Our other Asian operations, although at different stages of scale and maturity, are developing as planned and show a dynamic growth and profit story. The Philippines has now approached breakeven, while Indonesia and India remain on track to expand their network reach. We expect them to achieve a break-even run rate in the near term.
And in the US, our newest market, we built on the successful cooperation with our joint venture partner Sprint Corporation by launching a credit card business.
Over the past nine months, Home Credit’s distribution network has expanded to nearly 400,000 sites worldwide and we now have more than 28 million active customers. Our approach remains that of balancing growth with risk and costs to deliver strong outcomes for all our stakeholders. At the same time, we are transforming the group to a consumer financing fintech through the increased use of technology. We have a highly attractive portfolio of businesses underpinned by a consistent strategy that positions us for further profitable growth. I remain confident in the ability of our employees and the Group to deliver.”
Jiri Smejc,
Chairman of the Board of Directors and Group Chief Executive Officer, Home Credit B.V.
MARKET OVERVIEW
Home Credit’s net profit for the first nine months rose to EUR 232 million, compared to EUR 131 million in the same period last year. This was largely due to strong customer demand for the Group’s offerings, which has generated new loan volumes of EUR 14,927 million, up 94.6% compared to the same period last year.

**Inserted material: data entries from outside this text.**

Lemma well_shaped_chunk (self : Analyze) (chunk : list (list npfloat))
    (i0 i2 : nat) (t : npfloat) :
  well_shaped self ->
  a_resfracs self !! i0 = Some chunk \/ a_c_resfracs self !! i0 = Some chunk ->
  a_times self !! i2 = Some t ->
  length chunk = length (a_reslist self) /\
  Forall (fun row => (i2 < length row)%nat) chunk.
Proof.
  intros Hws Hc Ht. unfold well_shaped in Hws.
  apply Forall_app in Hws as [H1 H2].
  apply lookup_lt_Some in Ht.
  assert (H : length chunk = length (a_reslist self) /\
              Forall (fun row => length row = length (a_times self)) chunk).
  { destruct Hc as [Hc|Hc];
      [exact (proj1 (Forall_lookup _ _) H1 i0 chunk Hc)
      |exact (proj1 (Forall_lookup _ _) H2 i0 chunk Hc)]. }
  destruct H as [Hlen Hrows]. split; [assumption|].
  eapply Forall_impl; [exact Hrows|]. simpl. intros row ->. exact Ht.
Qed.

Lemma segments_cells (self : Analyze) (top : topology) :
  Forall (fun s => is_Some (build_res2idx top !! fst s)) (a_segres self) ->
  well_shaped self ->
  exists log aves c_aves,
    segments self top = (log, Returned (aves, c_aves)) /\
    forall (i0 i1 i2 : nat) (chunk : list (list npfloat)) (s : Z * Z)
           (t : npfloat),
      a_segres self !! i1 = Some s -> a_times self !! i2 = Some t ->
      let start := seg_start (build_res2idx top) s in
      let stop := seg_end (build_res2idx top) top s in
      let values :=
        spec_segment_values (a_skip_first self) start stop
                            (a_reslist self) chunk i2 in
      (a_resfracs self !! i0 = Some chunk ->
       index3 aves i0 i1 i2 = Some (np_mean values) /\
       length values
       = length (base.filter (spec_in_segment (a_skip_first self) start stop)
                             (a_reslist self))) /\
      (a_c_resfracs self !! i0 = Some chunk ->
       index3 c_aves i0 i1 i2 = Some (np_mean values) /\
       length values
       = length (base.filter (spec_in_segment (a_skip_first self) start stop)
                             (a_reslist self))).
Proof.
  intros Hstart Hws.
  destruct (segments_returns self top Hstart) as [log Hlog].
  eexists _, _, _. split; [exact Hlog|].
  intros i0 i1 i2 chunk s t Hs Ht start stop values.
  pose proof (lookup_lt_Some _ _ _ Ht) as Hlt.
  split; intros Hc.
  - destruct (well_shaped_chunk self chunk i0 i2 t Hws (or_introl Hc) Ht)
      as [Hlen Hrows].
    split; [|now apply spec_segment_values_length].
    rewrite (averages_cell _ _ _ _ _ _ _ _ _ _ _ _ Hc Hs Hlt).
    now rewrite seg_average_spec.
  - destruct (well_shaped_chunk self chunk i0 i2 t Hws (or_intror Hc) Ht)
      as [Hlen Hrows].
    split; [|now apply spec_segment_values_length].
    rewrite (averages_cell _ _ _ _ _ _ _ _ _ _ _ _ Hc Hs Hlt).
    now rewrite seg_average_spec.
Qed.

The NPL ratio came to 6.2% at the end of the period, in line with Home Credit’s balanced approach to have scale across its geographical footprint while maintaining the high quality of the loan portfolio.
In Russia, Home Credit successfully completed its rebranding campaign, which saw the introduction of three new flagship products: an online marketplace, which offers over 10,000 products on 0%-interest loans; a new 0%-interest shopping card; and a new debit card. These moves were well received and resulted in increased satisfaction ratings. Online sales continue to grow significantly. The volume of card transactions also increased by 37% year-on-year. Meanwhile, the Russia business retained its leading position in POS sales and delivered double-digit growth in cash loan cross-sells. Home Credit remains highly focused on prudent credit risk management, which, combined with the overall strong performance, has led to Fitch Ratings upgrading HCFB’s Long-Term Issuer Default Rating to BB-/outlook stable.
In China, Home Credit’s success in establishing a national POS product offering enabled the Group to achieve a network of significant scale, allowing it to further focus on improving the efficiency and performance of its operation. The Group continued to develop new sales channels such as its mobile application, which demonstrated exceptional growth in usage.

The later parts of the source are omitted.